(WHAT TO DO): Identify, in the records below, every line where the string "filter" appears, and copy each such line.

─── DATA RECORDS ───

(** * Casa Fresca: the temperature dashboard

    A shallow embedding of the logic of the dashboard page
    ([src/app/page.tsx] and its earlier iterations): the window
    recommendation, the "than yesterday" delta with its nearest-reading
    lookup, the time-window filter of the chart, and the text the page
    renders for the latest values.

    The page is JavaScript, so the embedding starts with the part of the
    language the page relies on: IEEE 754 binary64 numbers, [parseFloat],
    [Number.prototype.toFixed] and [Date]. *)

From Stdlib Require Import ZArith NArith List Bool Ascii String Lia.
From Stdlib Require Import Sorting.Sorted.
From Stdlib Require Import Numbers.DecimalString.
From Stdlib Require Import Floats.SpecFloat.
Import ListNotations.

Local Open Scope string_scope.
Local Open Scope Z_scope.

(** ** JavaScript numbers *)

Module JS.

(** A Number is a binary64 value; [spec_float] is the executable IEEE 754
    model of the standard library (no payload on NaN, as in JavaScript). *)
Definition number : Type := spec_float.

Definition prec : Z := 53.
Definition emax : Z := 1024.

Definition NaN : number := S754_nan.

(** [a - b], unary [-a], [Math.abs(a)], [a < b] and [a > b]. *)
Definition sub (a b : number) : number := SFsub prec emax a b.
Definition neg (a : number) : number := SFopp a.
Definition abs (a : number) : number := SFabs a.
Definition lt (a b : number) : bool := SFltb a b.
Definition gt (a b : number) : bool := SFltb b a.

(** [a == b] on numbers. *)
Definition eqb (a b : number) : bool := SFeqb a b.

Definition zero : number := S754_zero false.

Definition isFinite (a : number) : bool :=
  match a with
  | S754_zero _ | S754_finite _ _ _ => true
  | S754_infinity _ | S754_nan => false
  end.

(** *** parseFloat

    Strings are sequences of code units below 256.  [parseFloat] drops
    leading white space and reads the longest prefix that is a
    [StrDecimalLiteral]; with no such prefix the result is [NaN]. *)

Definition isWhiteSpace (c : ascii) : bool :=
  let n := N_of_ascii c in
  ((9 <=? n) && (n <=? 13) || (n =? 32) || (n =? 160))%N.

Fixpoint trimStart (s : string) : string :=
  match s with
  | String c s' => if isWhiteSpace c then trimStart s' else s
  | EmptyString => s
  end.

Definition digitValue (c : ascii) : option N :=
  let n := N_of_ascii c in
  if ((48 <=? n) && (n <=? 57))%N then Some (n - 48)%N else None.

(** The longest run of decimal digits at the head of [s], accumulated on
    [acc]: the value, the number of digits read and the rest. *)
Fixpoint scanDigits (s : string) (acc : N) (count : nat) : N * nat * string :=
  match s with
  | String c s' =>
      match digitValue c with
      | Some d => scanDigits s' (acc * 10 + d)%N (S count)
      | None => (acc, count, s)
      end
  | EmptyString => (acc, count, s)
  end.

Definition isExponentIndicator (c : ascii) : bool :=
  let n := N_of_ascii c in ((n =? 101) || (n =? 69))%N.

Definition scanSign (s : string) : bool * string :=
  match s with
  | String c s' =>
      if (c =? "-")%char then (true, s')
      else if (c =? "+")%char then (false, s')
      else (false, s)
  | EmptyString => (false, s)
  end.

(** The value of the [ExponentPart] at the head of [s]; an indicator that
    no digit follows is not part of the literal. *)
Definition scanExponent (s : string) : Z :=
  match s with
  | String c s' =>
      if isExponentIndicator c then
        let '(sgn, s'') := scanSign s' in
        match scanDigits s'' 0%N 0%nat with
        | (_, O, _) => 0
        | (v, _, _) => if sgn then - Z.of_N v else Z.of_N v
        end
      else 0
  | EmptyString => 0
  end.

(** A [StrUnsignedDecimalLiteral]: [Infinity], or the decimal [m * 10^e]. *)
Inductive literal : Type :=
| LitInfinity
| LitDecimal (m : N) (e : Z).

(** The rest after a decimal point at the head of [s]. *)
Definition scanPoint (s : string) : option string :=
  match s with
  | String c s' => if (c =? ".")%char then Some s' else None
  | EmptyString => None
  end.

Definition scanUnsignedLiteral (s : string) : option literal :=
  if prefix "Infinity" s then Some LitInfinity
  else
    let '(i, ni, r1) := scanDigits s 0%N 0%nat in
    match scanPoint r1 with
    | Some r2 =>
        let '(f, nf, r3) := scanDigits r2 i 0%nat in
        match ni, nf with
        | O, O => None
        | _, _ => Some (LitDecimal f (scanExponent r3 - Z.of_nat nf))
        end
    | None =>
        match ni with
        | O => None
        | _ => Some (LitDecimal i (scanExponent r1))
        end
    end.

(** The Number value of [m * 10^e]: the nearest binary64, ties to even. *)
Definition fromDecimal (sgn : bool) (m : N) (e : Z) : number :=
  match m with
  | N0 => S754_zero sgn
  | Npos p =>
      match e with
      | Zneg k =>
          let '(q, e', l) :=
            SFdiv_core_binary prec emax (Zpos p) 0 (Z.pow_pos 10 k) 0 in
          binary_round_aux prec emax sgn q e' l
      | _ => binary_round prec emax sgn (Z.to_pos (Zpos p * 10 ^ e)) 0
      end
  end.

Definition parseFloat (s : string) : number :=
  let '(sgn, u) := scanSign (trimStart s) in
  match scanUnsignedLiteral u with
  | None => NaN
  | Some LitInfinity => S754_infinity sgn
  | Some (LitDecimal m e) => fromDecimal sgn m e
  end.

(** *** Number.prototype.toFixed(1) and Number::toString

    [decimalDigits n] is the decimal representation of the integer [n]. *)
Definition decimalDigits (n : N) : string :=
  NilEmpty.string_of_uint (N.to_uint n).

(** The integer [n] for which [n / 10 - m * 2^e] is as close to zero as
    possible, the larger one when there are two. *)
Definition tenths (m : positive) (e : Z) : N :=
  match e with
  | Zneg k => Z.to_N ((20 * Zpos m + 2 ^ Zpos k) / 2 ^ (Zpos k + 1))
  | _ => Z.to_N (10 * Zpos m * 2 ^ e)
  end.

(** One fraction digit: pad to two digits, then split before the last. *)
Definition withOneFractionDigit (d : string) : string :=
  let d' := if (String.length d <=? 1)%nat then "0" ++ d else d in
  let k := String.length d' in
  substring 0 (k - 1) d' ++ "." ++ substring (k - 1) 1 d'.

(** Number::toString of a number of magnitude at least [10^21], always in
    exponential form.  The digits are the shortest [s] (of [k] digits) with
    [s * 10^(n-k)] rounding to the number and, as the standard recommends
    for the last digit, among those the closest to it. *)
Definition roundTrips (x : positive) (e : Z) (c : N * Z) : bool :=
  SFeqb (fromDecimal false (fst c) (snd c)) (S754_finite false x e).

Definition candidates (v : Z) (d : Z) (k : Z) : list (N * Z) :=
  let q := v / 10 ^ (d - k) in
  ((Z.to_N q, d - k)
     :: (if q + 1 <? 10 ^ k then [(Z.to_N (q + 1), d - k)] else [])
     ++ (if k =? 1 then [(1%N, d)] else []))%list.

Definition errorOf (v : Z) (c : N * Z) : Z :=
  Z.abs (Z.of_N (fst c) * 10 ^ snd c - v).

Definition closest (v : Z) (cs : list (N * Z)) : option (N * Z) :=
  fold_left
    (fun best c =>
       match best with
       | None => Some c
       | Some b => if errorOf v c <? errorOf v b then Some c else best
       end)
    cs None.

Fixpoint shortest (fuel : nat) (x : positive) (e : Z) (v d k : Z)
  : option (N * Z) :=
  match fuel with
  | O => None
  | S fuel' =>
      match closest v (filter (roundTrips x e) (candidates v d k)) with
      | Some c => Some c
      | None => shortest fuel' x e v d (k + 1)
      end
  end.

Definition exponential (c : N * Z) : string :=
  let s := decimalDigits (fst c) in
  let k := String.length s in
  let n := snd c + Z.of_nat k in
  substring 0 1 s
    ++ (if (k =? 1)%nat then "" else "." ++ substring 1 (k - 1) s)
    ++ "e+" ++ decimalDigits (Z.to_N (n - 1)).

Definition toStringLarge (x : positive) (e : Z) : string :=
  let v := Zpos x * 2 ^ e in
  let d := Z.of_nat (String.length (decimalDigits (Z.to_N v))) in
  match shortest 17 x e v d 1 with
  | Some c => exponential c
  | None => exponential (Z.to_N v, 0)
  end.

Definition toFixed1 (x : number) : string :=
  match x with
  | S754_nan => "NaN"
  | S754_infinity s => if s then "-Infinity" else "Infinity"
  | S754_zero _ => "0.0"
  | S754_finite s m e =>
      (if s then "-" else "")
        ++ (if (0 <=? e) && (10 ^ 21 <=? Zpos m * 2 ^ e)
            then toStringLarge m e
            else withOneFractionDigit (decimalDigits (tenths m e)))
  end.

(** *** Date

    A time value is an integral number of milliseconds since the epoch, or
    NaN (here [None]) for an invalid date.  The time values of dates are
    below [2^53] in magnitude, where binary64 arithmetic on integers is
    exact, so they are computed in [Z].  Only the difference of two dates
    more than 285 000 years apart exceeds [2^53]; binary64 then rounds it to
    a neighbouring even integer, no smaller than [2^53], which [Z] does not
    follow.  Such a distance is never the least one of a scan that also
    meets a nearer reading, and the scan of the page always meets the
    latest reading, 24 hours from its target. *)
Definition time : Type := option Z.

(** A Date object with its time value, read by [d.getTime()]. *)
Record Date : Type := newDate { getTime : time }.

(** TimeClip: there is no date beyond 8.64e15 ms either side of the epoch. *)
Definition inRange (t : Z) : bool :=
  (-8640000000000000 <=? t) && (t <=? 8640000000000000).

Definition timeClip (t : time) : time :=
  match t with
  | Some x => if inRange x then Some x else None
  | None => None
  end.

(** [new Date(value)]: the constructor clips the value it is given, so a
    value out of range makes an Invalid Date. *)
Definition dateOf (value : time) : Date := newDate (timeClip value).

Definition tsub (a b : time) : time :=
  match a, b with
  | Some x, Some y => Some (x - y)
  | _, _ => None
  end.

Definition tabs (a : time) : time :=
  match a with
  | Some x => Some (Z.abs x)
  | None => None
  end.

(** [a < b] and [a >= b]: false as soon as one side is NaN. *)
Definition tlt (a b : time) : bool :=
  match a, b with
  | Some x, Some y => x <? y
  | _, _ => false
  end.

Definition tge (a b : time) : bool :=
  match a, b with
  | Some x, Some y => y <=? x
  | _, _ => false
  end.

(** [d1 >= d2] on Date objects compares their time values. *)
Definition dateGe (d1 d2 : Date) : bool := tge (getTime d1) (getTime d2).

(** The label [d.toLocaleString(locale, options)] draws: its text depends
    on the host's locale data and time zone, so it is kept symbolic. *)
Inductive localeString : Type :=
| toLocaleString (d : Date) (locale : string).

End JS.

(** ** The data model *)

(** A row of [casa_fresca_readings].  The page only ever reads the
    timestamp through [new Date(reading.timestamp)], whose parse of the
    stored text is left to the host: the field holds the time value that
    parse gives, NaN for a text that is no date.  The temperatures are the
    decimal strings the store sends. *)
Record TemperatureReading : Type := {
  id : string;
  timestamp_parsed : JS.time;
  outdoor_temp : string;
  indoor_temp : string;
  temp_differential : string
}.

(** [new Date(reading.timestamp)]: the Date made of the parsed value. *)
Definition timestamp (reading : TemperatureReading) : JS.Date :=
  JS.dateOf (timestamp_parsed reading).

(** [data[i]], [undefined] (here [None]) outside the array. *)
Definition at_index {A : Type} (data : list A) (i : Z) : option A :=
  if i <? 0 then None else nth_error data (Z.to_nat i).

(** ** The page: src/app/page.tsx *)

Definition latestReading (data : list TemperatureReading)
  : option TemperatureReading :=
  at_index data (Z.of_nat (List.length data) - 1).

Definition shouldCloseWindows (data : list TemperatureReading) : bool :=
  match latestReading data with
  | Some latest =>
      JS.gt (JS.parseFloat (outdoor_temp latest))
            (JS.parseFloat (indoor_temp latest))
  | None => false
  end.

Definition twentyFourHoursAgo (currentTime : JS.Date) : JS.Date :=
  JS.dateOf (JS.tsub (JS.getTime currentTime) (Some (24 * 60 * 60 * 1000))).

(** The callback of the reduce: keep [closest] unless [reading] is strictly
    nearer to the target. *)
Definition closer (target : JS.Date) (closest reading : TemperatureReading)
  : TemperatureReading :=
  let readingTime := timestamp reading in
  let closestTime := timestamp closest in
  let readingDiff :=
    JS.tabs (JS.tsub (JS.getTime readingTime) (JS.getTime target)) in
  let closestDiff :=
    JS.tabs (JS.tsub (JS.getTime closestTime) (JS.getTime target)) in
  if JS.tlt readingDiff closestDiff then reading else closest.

───

(EXERCISE ANSWER):
    lookup, the time-window filter of the chart, and the text the page
      match closest v (filter (roundTrips x e) (candidates v d k)) with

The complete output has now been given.